### [YOUR ASSIGNMENT]
Among the records that follow, find the line with "(** An update" and the line with "at_most_one (by_user user_id) (pins w') ∧". Set down those lines and all lines between them exactly, without adding anything.

### [DATA RECORDS]
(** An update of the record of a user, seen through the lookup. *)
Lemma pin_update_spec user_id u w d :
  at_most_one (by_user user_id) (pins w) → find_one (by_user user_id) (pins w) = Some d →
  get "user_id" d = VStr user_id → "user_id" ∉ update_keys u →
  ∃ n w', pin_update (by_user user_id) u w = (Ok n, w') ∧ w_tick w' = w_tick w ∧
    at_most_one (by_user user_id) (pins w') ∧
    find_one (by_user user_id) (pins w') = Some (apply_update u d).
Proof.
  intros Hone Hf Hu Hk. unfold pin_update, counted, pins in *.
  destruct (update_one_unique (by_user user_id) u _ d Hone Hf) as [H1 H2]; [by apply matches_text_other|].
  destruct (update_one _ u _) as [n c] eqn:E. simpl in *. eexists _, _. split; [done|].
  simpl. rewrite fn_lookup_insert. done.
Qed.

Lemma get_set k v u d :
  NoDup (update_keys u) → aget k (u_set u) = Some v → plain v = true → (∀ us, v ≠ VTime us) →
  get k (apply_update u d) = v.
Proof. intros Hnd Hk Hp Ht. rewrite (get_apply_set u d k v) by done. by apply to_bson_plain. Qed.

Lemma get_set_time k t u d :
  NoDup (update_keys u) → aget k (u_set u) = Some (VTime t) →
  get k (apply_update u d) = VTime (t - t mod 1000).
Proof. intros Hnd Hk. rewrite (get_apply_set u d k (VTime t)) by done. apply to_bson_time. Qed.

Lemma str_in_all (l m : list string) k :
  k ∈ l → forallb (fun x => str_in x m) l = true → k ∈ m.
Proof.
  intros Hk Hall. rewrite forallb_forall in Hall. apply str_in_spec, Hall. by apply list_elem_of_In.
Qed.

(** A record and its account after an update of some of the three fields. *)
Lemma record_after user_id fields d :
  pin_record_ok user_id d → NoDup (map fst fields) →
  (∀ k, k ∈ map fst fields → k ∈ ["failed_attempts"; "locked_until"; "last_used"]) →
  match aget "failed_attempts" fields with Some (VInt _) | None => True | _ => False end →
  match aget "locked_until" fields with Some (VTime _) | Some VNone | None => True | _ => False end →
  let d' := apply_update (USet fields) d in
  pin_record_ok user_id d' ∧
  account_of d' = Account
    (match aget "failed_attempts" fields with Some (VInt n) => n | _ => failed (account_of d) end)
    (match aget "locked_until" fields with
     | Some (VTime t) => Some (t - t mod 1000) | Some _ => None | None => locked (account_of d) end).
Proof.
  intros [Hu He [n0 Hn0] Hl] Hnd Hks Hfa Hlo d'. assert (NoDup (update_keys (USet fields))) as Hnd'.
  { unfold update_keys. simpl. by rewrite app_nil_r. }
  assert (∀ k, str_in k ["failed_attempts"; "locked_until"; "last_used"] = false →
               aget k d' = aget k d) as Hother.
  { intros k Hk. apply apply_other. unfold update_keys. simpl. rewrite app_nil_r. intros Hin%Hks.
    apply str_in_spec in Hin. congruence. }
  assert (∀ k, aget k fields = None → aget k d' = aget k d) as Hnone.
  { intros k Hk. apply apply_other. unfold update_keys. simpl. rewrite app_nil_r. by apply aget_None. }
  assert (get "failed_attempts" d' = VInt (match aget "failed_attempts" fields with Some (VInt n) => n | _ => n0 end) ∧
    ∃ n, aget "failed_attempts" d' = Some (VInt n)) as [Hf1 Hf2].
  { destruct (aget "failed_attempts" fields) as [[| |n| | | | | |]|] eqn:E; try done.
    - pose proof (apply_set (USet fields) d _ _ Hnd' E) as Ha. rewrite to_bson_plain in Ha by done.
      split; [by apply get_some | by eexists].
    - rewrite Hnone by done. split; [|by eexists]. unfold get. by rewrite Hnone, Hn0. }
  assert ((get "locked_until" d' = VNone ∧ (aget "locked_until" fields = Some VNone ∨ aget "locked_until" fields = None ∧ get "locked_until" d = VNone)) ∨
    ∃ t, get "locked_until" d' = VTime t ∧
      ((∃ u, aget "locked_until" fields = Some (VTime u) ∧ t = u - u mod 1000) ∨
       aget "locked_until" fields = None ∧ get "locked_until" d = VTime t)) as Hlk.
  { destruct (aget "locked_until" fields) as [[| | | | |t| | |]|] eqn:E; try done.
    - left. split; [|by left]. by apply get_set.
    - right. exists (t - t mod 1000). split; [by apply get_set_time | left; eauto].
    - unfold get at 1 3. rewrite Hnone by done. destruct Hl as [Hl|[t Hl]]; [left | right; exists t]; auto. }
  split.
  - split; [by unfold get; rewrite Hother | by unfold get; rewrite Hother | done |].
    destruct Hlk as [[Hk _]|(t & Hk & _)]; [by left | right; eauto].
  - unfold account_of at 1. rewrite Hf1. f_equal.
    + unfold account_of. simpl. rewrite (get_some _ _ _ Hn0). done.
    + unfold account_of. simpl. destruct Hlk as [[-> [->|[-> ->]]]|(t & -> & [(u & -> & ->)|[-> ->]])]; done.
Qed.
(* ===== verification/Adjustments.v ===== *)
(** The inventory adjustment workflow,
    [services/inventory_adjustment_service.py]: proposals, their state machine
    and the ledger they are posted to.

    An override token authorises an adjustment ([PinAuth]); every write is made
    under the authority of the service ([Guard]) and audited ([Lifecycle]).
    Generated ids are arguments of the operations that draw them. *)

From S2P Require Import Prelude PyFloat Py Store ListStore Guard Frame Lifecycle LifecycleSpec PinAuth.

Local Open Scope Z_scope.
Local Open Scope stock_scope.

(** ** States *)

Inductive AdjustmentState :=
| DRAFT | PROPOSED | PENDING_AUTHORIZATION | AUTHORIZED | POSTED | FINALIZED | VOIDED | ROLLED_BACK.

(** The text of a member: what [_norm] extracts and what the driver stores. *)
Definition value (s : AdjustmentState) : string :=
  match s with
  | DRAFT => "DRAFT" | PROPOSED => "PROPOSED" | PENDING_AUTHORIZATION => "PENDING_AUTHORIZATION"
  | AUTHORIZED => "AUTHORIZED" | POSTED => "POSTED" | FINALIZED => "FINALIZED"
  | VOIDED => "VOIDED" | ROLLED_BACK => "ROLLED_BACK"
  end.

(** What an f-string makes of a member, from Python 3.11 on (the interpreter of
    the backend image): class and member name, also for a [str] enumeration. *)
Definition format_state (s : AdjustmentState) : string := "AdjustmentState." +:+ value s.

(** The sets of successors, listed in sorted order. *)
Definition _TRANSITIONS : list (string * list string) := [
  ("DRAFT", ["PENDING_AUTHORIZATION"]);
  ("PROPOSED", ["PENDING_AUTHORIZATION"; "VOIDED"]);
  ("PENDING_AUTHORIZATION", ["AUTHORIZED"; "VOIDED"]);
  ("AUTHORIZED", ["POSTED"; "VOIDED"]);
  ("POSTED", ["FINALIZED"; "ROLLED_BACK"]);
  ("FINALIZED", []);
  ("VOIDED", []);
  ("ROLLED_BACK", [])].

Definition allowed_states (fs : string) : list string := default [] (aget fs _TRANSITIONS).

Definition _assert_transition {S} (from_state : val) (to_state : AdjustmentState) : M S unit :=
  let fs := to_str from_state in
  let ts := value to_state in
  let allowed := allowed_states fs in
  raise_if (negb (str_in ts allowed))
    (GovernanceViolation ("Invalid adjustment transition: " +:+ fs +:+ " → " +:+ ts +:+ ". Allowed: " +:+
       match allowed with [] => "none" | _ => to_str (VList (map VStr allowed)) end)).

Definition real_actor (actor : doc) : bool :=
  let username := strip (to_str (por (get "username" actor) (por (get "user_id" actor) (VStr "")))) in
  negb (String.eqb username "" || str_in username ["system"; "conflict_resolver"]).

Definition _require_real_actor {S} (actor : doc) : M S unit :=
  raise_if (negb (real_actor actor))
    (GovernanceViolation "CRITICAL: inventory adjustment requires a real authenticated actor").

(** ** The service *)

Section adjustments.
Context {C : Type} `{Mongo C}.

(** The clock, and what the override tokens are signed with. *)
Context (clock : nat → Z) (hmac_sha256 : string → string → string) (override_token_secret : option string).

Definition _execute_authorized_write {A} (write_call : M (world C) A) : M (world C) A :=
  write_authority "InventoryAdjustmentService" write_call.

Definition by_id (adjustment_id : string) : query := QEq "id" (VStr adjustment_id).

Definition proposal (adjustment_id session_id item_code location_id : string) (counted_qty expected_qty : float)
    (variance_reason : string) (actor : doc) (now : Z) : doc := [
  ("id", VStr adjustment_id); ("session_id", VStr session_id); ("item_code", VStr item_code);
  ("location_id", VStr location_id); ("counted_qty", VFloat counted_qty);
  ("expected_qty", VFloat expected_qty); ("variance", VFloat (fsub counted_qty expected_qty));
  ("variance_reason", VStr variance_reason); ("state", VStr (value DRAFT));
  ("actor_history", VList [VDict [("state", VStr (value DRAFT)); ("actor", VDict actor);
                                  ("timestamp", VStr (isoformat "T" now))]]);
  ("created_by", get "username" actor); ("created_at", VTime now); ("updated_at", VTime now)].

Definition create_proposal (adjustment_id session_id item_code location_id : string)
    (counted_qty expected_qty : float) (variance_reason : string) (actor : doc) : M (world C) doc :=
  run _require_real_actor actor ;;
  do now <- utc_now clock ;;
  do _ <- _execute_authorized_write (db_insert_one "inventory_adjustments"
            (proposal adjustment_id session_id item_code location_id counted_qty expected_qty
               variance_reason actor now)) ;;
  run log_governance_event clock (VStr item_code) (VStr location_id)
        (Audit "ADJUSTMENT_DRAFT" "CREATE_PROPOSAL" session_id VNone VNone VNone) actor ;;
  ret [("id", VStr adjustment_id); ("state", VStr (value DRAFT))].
--
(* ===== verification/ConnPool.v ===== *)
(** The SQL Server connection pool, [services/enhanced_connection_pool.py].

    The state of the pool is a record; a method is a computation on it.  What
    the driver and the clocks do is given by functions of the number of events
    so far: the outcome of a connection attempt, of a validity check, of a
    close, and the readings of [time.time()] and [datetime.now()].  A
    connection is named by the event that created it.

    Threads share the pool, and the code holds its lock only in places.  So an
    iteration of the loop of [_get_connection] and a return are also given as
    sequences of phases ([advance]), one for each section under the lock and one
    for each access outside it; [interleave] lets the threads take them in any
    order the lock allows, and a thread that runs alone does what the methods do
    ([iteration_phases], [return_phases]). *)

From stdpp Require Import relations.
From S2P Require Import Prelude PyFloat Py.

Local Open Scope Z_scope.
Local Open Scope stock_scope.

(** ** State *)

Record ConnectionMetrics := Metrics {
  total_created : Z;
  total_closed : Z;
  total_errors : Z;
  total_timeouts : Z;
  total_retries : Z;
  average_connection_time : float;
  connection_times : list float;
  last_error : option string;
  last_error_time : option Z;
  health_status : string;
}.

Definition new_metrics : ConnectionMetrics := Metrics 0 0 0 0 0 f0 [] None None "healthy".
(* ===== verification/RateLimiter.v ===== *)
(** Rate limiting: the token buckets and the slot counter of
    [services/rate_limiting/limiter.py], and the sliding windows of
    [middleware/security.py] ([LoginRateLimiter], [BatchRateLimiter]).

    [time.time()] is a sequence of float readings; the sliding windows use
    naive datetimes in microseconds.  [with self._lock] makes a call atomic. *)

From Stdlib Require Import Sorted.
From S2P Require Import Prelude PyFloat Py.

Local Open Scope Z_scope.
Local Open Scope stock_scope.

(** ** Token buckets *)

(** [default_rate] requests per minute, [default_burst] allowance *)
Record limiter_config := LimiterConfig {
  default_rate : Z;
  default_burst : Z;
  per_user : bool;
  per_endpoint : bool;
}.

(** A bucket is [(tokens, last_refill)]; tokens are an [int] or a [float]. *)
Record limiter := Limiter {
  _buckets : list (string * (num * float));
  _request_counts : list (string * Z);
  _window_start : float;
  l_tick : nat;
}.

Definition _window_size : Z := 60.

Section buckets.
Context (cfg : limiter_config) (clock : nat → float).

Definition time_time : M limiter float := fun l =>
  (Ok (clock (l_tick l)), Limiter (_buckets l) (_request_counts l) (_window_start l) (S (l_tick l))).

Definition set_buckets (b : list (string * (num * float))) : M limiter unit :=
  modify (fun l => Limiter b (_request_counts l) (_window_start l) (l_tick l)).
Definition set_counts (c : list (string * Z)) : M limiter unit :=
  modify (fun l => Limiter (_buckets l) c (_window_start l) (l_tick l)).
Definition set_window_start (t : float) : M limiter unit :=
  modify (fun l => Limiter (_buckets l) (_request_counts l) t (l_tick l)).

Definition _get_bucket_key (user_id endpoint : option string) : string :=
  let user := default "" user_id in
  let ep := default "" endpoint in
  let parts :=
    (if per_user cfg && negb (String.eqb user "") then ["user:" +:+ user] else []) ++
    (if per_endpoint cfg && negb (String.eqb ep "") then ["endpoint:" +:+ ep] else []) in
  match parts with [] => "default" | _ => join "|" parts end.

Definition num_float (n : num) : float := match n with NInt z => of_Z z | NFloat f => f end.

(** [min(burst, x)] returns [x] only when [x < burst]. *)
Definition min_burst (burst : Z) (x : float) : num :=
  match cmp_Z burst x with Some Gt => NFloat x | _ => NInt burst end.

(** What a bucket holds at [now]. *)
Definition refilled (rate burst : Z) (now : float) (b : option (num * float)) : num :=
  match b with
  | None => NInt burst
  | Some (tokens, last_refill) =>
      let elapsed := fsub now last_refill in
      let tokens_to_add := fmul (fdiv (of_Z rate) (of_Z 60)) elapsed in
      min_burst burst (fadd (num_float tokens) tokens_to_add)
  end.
--
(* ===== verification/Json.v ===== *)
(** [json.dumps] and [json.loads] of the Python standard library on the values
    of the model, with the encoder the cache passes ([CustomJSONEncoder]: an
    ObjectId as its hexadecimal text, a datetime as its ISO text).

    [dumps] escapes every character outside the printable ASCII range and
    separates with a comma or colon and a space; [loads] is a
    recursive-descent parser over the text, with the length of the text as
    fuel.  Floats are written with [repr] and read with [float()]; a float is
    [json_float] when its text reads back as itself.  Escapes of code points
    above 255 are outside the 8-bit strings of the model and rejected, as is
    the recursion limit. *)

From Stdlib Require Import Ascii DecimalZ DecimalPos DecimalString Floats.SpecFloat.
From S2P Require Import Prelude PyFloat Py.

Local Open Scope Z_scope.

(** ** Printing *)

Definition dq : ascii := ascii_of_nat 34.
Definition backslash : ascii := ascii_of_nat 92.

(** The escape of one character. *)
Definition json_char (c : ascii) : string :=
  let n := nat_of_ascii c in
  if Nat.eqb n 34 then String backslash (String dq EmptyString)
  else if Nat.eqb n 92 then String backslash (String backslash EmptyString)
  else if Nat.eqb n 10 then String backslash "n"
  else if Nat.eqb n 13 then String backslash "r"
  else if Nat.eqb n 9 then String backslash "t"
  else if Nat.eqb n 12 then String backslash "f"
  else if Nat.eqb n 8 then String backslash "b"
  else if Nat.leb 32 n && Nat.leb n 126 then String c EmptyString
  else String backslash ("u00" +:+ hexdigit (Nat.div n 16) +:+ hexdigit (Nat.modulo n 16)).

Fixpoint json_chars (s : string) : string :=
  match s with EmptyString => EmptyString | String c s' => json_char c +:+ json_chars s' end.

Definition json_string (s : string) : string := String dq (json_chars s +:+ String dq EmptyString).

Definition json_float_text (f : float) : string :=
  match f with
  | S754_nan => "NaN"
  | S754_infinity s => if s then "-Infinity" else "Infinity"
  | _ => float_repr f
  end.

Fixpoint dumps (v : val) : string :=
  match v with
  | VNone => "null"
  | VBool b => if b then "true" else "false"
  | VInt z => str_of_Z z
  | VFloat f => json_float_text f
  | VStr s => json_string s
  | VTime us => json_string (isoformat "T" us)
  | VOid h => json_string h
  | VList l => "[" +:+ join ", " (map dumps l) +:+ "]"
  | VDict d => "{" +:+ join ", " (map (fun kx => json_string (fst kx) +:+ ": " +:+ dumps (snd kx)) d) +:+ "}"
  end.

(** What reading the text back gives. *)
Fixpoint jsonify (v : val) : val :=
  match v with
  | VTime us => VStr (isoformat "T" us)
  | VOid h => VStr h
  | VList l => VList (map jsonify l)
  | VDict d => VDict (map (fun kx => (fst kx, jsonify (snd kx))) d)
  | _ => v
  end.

### [SOLUTION TO THIS PROBLEM]
(** An update of the record of a user, seen through the lookup. *)
Lemma pin_update_spec user_id u w d :
  at_most_one (by_user user_id) (pins w) → find_one (by_user user_id) (pins w) = Some d →
  get "user_id" d = VStr user_id → "user_id" ∉ update_keys u →
  ∃ n w', pin_update (by_user user_id) u w = (Ok n, w') ∧ w_tick w' = w_tick w ∧
    at_most_one (by_user user_id) (pins w') ∧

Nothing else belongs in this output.